(* ===== verification/Reach.v ===== *)
(** * internal/node: reachability and relay candidates.

    A [tracker] is a node with AutoNAT's verdict on it, the channel of verdicts
    the banner reads ([reachCh], four places) and what it has read so far.  The
    goroutine of [trackReachability] and its reader are the [signal]s, in the
    order in which they happen.  The peer store is a pair of functions. *)
From stdpp Require Import gmap.
From S2P Require Import Prelude GoStrings GoFS Protoio Lib Store Dummy Mapping Wire Config Identity Net Node.

(** ** Reachability *)
#[export] Instance Reachability_eq_dec : EqDecision Reachability.
Proof. solve_decision. Defined.

Section reach.
Context {MF : Multiformats} {BS : Blockstore} {FM : FileManager} {DS : Datastore} {BA : Batching} {K : Keys} {N : Network}.

Record tracker := mk_tracker {
  tk_node : node; tk_reach : Reachability; tk_chan : list Reachability; tk_taken : list Reachability; tk_public : bool
}.
Definition on_tracked {A} : M node A → M tracker A :=
  m_zoom tk_node (λ n t, mk_tracker n (tk_reach t) (tk_chan t) (tk_taken t) (tk_public t)).
(** [Reachability]. *)
Definition reachability : M tracker Reachability := m_gets tk_reach.
Definition store_reach (r : Reachability) : M tracker unit :=
  m_modify (λ t, mk_tracker (tk_node t) r (tk_chan t) (tk_taken t) (tk_public t)).
(** A send that does not block: a full channel drops the verdict. *)
Definition reachCap : nat := 4.
Definition notify (r : Reachability) : M tracker unit :=
  m_modify (λ t, mk_tracker (tk_node t) (tk_reach t)
    (if length (tk_chan t) <? reachCap then tk_chan t ++ [r] else tk_chan t) (tk_taken t) (tk_public t)).
Definition now_public : M tracker unit :=
  m_modify (λ t, mk_tracker (tk_node t) (tk_reach t) (tk_chan t) (tk_taken t) true).
(** The reader of [ReachabilityChanged]. *)
Definition receive : M tracker unit :=
  m_modify (λ t, match tk_chan t with
                 | [] => t
                 | r :: q => mk_tracker (tk_node t) (tk_reach t) q (tk_taken t ++ [r]) (tk_public t)
                 end).

(** An event of the subscription, one of another type, a look at the channel,
    or a change to the node by somebody else. *)
Inductive signal := Changed (r : Reachability) | Unrelated | Received | Meanwhile (f : node → node).
Definition on_signal (s : signal) : M tracker unit :=
  match s with
  | Changed r =>
      store_reach r ;;
      notify r ;;
      was ← m_gets tk_public;
      if bool_decide (r = ReachabilityPublic) && negb was then
        now_public ;;
        m_ignore (on_tracked ReprovideAll)
      else mret tt
  | Unrelated => mret tt
  | Received => receive
  | Meanwhile f => on_tracked (m_modify f)
  end.
Definition trackReachability (l : list signal) : M tracker unit := m_foreach on_signal l.
Definition untracked (n : node) : tracker := mk_tracker n ReachabilityUnknown [] [] false.

(** One look every 200 ms; [ticks] is what happens between two looks. *)
Fixpoint wait_loop (ticks : list (list signal)) : M tracker Reachability :=
  r ← reachability;
  if decide (r ≠ ReachabilityUnknown) then mret r
  else match ticks with
       | [] => reachability
       | l :: rest => trackReachability l ;; wait_loop rest
       end.
Definition WaitForReachability (isolated : bool) (ticks : list (list signal)) : M tracker Reachability :=
  if isolated then mret ReachabilityUnknown else wait_loop ticks.

(** ** Relay candidates *)
(* Peerstore().SupportsProtocols for the hop protocol, and Peerstore().Addrs. *)
Context (supports_hop : peer_id → result (list string)) (ps_addrs : peer_id → list maddr).

(** [room] is how many the consumer takes before it is cancelled. *)
Fixpoint relay_loop (peers : list peer_id) (num : Z) (room : nat) : list (AddrInfo maddr) :=
  match peers with
  | [] => []
  | p :: rest =>
      if decide (num ≤ 0)%Z then []
      else
        match supports_hop p with
        | Err _ | Ok [] => relay_loop rest num room
        | Ok _ =>
            match ps_addrs p with
            | [] => relay_loop rest num room
            | addrs =>
                match room with
                | O => []
                | S room' => mk_AddrInfo p addrs :: relay_loop rest (num - 1) room'
                end
            end
        end
  end.
(** [known] is the peer store of the host, once there is one. *)
Definition relayCandidates (known : option (list peer_id)) (num : Z) (room : nat) : list (AddrInfo maddr) :=
  match known with None => [] | Some peers => relay_loop peers num room end.

(** *** Which peers are offered *)
Definition hop (p : peer_id) : option (AddrInfo maddr) :=
  match supports_hop p, ps_addrs p with
  | Ok (_ :: _), (_ :: _) as addrs => Some (mk_AddrInfo p addrs)
  | _, _ => None
  end.
(** The pool is offered the peers that advertise the hop service and have an
    address, in the order of the peer store, as many as it asked for unless it
    stops listening before; a request for none, or for fewer than none, gets
    none. *)
Theorem relayCandidates_spec peers num room :
  relayCandidates (Some peers) num room = take (Z.to_nat num `min` room) (omap hop peers).
Proof.
  cbn [relayCandidates]. revert num room. induction peers as [|p rest IH]; intros num room; cbn [relay_loop omap list_omap].
  { by rewrite take_nil. }
  case_decide as Hn; [by replace (Z.to_nat num) with 0 by lia|]. unfold hop at 1.
  destruct (supports_hop p) as [[|s l]|e]; [apply IH| |apply IH]. destruct (ps_addrs p) as [|a addrs]; [apply IH|].
  destruct room as [|room]; [by rewrite Nat.min_0_r|]. rewrite IH.
  replace (Z.to_nat num) with (S (Z.to_nat (num - 1))) by lia. done.
Qed.

(** *** What the verdicts lead to *)
Definition verdict (s : signal) : option Reachability := match s with Changed r => Some r | _ => None end.
Definition verdicts (l : list signal) : list Reachability := omap verdict l.
(** What the others do to the node. *)
Definition others (l : list signal) (n : node) : node :=
  foldl (λ n s, match s with Meanwhile f => f n | _ => n end) n l.
(** The channel never overflows when [waiting] verdicts are in it. *)
Fixpoint fits (waiting : nat) (l : list signal) : bool :=
  match l with
  | [] => true
  | Changed _ :: l => (waiting <? reachCap) && fits (S waiting) l
  | Received :: l => fits (pred waiting) l
  | _ :: l => fits waiting l
  end.

Lemma on_signal_ok s t : (on_signal s t).1 = Ok tt.
Proof.
  destruct s as [r| | |f]; try done. cbn [on_signal]. unfold store_reach, notify, m_modify, m_gets, mbind, M_bind.
  by destruct (_ && _).
Qed.
Lemma track_cons s l t : trackReachability (s :: l) t = trackReachability l (on_signal s t).2.
Proof.
  unfold trackReachability. cbn [m_foreach]. rewrite (bind_run_ok _ _ t tt (on_signal s t).2); [done|].
  rewrite <- (on_signal_ok s t). by destruct (on_signal s t).
Qed.
Lemma on_changed r t : let t' := (on_signal (Changed r) t).2 in
  tk_reach t' = r ∧ tk_taken t' = tk_taken t ∧
  tk_chan t' = (if length (tk_chan t) <? reachCap then tk_chan t ++ [r] else tk_chan t) ∧
  tk_public t' = bool_decide (r = ReachabilityPublic) || tk_public t ∧
  tk_node t' = if bool_decide (r = ReachabilityPublic) && negb (tk_public t) then (ReprovideAll (tk_node t)).2 else tk_node t.
Proof.
  cbv zeta. cbn [on_signal]. unfold store_reach, notify, now_public, on_tracked, m_ignore, m_zoom, m_modify, m_gets, mbind, M_bind.
  cbn [tk_public tk_chan tk_node tk_taken]. destruct (bool_decide (r = ReachabilityPublic)), (tk_public t); cbn [andb negb orb snd]; try (by split_and!).
  cbn. destruct (ReprovideAll (tk_node t)). by split_and!.
Qed.

(** The verdict a caller reads is always AutoNAT's latest.  The channel is a
    hint: what comes out of it comes in order, each verdict once, and all of
    them while the reader keeps up; when four wait, newer ones are dropped. *)
Theorem verdict_mirrored n l :
  let t := (trackReachability l (untracked n)).2 in
  tk_reach t = default ReachabilityUnknown (last (verdicts l)) ∧
  tk_taken t ++ tk_chan t `sublist_of` verdicts l ∧ length (tk_chan t) ≤ reachCap ∧
  (fits 0 l = true → tk_taken t ++ tk_chan t = verdicts l).
Proof.
  cbv zeta. enough (∀ t0, length (tk_chan t0) ≤ reachCap → let t := (trackReachability l t0).2 in
    tk_reach t = default (tk_reach t0) (last (verdicts l)) ∧
    tk_taken t ++ tk_chan t `sublist_of` (tk_taken t0 ++ tk_chan t0) ++ verdicts l ∧ length (tk_chan t) ≤ reachCap ∧
    (fits (length (tk_chan t0)) l = true → tk_taken t ++ tk_chan t = (tk_taken t0 ++ tk_chan t0) ++ verdicts l)) as H
    by by apply (H (untracked n)); unfold untracked, reachCap; simpl; lia.
  cbv zeta. induction l as [|s l IH]; intros t0 Hl.
  { cbn [trackReachability m_foreach verdicts omap list_omap last default]. rewrite app_nil_r. by split_and!. }
  rewrite track_cons. destruct s as [r| | |f].
  - pose proof (on_changed r t0) as (Hr & Ht & Hc & _). set (t1 := (on_signal _ t0).2) in *.
    assert (verdicts (Changed r :: l) = r :: verdicts l) as -> by done. cbn [fits].
    destruct (length (tk_chan t0) <? reachCap) eqn:Efit.
    + apply Nat.ltb_lt in Efit. destruct (IH t1) as (H1 & H2 & H3 & H4).
      { rewrite Hc, length_app. simpl. lia. }
      rewrite Hr in H1. rewrite Ht, Hc in H2, H4. split_and!; [|by rewrite app_assoc, <- app_assoc in H2|done|].
      * rewrite H1, (last_cons r). by destruct (last (verdicts l)).
      * intros Hf. rewrite length_app, Nat.add_1_r in H4. rewrite H4 by done. by rewrite app_assoc, <- app_assoc.
    + destruct (IH t1) as (H1 & H2 & H3 & H4); [by rewrite Hc|]. rewrite Hr in H1. rewrite Ht, Hc in H2.
      split_and!; [| |done|done].
      * rewrite H1, (last_cons r). by destruct (last (verdicts l)).
      * etrans; [exact H2|]. apply sublist_app; [done|]. by apply sublist_cons.
  - apply IH, Hl.
  - assert (tk_taken (on_signal Received t0).2 ++ tk_chan (on_signal Received t0).2 = tk_taken t0 ++ tk_chan t0 ∧
      length (tk_chan (on_signal Received t0).2) = pred (length (tk_chan t0)) ∧
      tk_reach (on_signal Received t0).2 = tk_reach t0) as (E1 & E2 & E3).
    { cbn [on_signal]. unfold receive, m_modify. cbn [snd]. destruct (tk_chan t0) eqn:Eq; [by rewrite Eq|].
      cbn [tk_taken tk_chan length pred tk_reach]. by rewrite <- app_assoc. }
    destruct (IH (on_signal Received t0).2) as (H1 & H2 & H3 & H4); [lia|]. rewrite E1, E3, ?E2 in *. by split_and!.
  - apply (IH (on_signal (Meanwhile f) t0).2), Hl.
Qed.

Lemma others_only l t : tk_public t = true ∨ ReachabilityPublic ∉ verdicts l →
  tk_node (trackReachability l t).2 = others l (tk_node t).
Proof.
  revert t. induction l as [|s l IH]; intros t Hp; [done|]. rewrite track_cons. destruct s as [r| | |f].
  - pose proof (on_changed r t) as (_ & _ & _ & Hpub & Hn). set (t1 := (on_signal _ t).2) in *.
    assert (verdicts (Changed r :: l) = r :: verdicts l) as E by done. rewrite E in Hp.
    assert (tk_node t1 = tk_node t) as Ht.
    { rewrite Hn. destruct Hp as [Hp|Hp]; [by rewrite Hp, andb_false_r|]. rewrite bool_decide_eq_false_2; [done|].
      intros ->. apply Hp, list_elem_of_here. }
    rewrite IH, Ht; [done|]. rewrite Hpub. destruct Hp as [->|Hp]; [left; apply orb_true_r|right].
    intros Hin. by apply Hp, list_elem_of_further.
  - by apply IH.
  - rewrite IH; [cbn [on_signal]; unfold receive, m_modify; cbn [snd]; by destruct (tk_chan t)|].
    cbn [on_signal]; unfold receive, m_modify; cbn [snd]. by destruct (tk_chan t).
  - by apply IH.
Qed.
Lemma track_app l1 l2 t : (trackReachability (l1 ++ l2) t).2 = (trackReachability l2 (trackReachability l1 t).2).2.
Proof. revert t. induction l1 as [|s l1 IH]; intros t; [done|]. cbn [app]. by rewrite !track_cons, IH. Qed.
Lemma not_yet_public l t : ReachabilityPublic ∉ verdicts l → tk_public (trackReachability l t).2 = tk_public t.
Proof.
  revert t. induction l as [|s l IH]; intros t Hp; [done|]. rewrite track_cons. destruct s as [r| | |f].
  - pose proof (on_changed r t) as (_ & _ & _ & Hpub & _). assert (verdicts (Changed r :: l) = r :: verdicts l) as E by done.
    rewrite E in Hp. apply not_elem_of_cons in Hp as [Hr Hp]. rewrite IH by done. rewrite Hpub. by rewrite bool_decide_eq_false_2.
  - by apply IH.
  - rewrite IH by done. cbn [on_signal]; unfold receive, m_modify; cbn [snd]. by destruct (tk_chan t).
  - by rewrite IH.
Qed.
End reach.

Section announced.
Context {MF : Multiformats} {BS : Blockstore} {FM : FileManager} {DS : Datastore} {BA : Batching} {DL : DatastoreLaws}
  {BAL : BatchingLaws} {K : Keys} {N : Network} {NL : NetworkLaws}.

(** C15. The first verdict that the node is public re-announces what it shares, once:
    the table as it is at that moment, every revision that can be announced,
    and whatever the others do to the node before and after is kept.  With an
    empty routing table nothing is announced at that moment, and no later
    verdict makes up for it. *)
Theorem public_reannounces n l1 l2 m :
  ReachabilityPublic ∉ verdicts l1 → let n1 := others l1 n in represents (nd_map n1) m →
  let t := (trackReachability (l1 ++ Changed ReachabilityPublic :: l2) (untracked n)).2 in
  ∃ n2, tk_node t = others l2 n2 ∧
  (dht_table_size (nd_net n1) = 0%Z → n2 = n1) ∧
  (dht_table_size (nd_net n1) ≠ 0%Z → grows n1 n2 ∧
   (dht_up → ∀ c e, m !! c = Some e → announceable e = true → announced n2 e)).
Proof.
  cbv zeta. intros Hp Hm. exists (ReprovideAll (others l1 n)).2. split_and!.
  - rewrite track_app, track_cons. set (t1 := (trackReachability l1 (untracked n)).2).
    assert (tk_node t1 = others l1 n) as E1 by by (unfold t1; rewrite others_only by by right).
    assert (tk_public t1 = false) as E2 by by (unfold t1; rewrite not_yet_public).
    pose proof (on_changed ReachabilityPublic t1) as (_ & _ & _ & Hpub & Hn). rewrite others_only by (left; by rewrite Hpub).
    by rewrite Hn, E1, E2.
  - intros Hz. unfold ReprovideAll. by rewrite bind_gets_run, decide_True by done.
  - intros Hz. destruct (ReprovideAll_announces _ m Hm Hz) as (n2 & l & -> & Hg & _ & _ & Hall). by split.
Qed.
End announced.

(** ** A concrete node *)
Section witnesses.
Import ToyNode.
Definition flapping : list signal := [Changed ReachabilityPrivate; Unrelated].

Lemma public_reannounces_witness :
  announced (tk_node (trackReachability (flapping ++ Changed ReachabilityPublic :: [Received]) (untracked node0)).2) entry.
Proof.
  destruct (public_reannounces node0 flapping [Received] table) as (n2 & -> & _ & H).
  - intros H%list_elem_of_singleton. discriminate H.
  - exact represents0.
  - destruct (H ltac:(by vm_compute)) as [_ Hall]. apply (Hall ltac:(by intros c s) commit entry); vm_compute; reflexivity.
Defined.
(** Five verdicts before the banner looks: what it reads last is not the
    verdict the node holds. *)
Lemma banner_stale :
  let l := [Changed ReachabilityPrivate; Changed ReachabilityPublic; Changed ReachabilityPrivate; Changed ReachabilityUnknown;
            Changed ReachabilityPublic; Received; Received; Received; Received; Received] in
  let t := (trackReachability l (untracked node0)).2 in
  tk_reach t = ReachabilityPublic ∧ last (tk_taken t) = Some ReachabilityUnknown ∧ tk_chan t = [].
Proof. vm_compute. by split_and!. Qed.
End witnesses.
+===+
Every line in the listing that holds the string "Lemma" should be copied out.

:: PROBLEM SOLUTION ::
Lemma on_signal_ok s t : (on_signal s t).1 = Ok tt.
Lemma track_cons s l t : trackReachability (s :: l) t = trackReachability l (on_signal s t).2.
Lemma on_changed r t : let t' := (on_signal (Changed r) t).2 in
Lemma others_only l t : tk_public t = true ∨ ReachabilityPublic ∉ verdicts l →
Lemma track_app l1 l2 t : (trackReachability (l1 ++ l2) t).2 = (trackReachability l2 (trackReachability l1 t).2).2.
Lemma not_yet_public l t : ReachabilityPublic ∉ verdicts l → tk_public (trackReachability l t).2 = tk_public t.
Lemma public_reannounces_witness :
Lemma banner_stale :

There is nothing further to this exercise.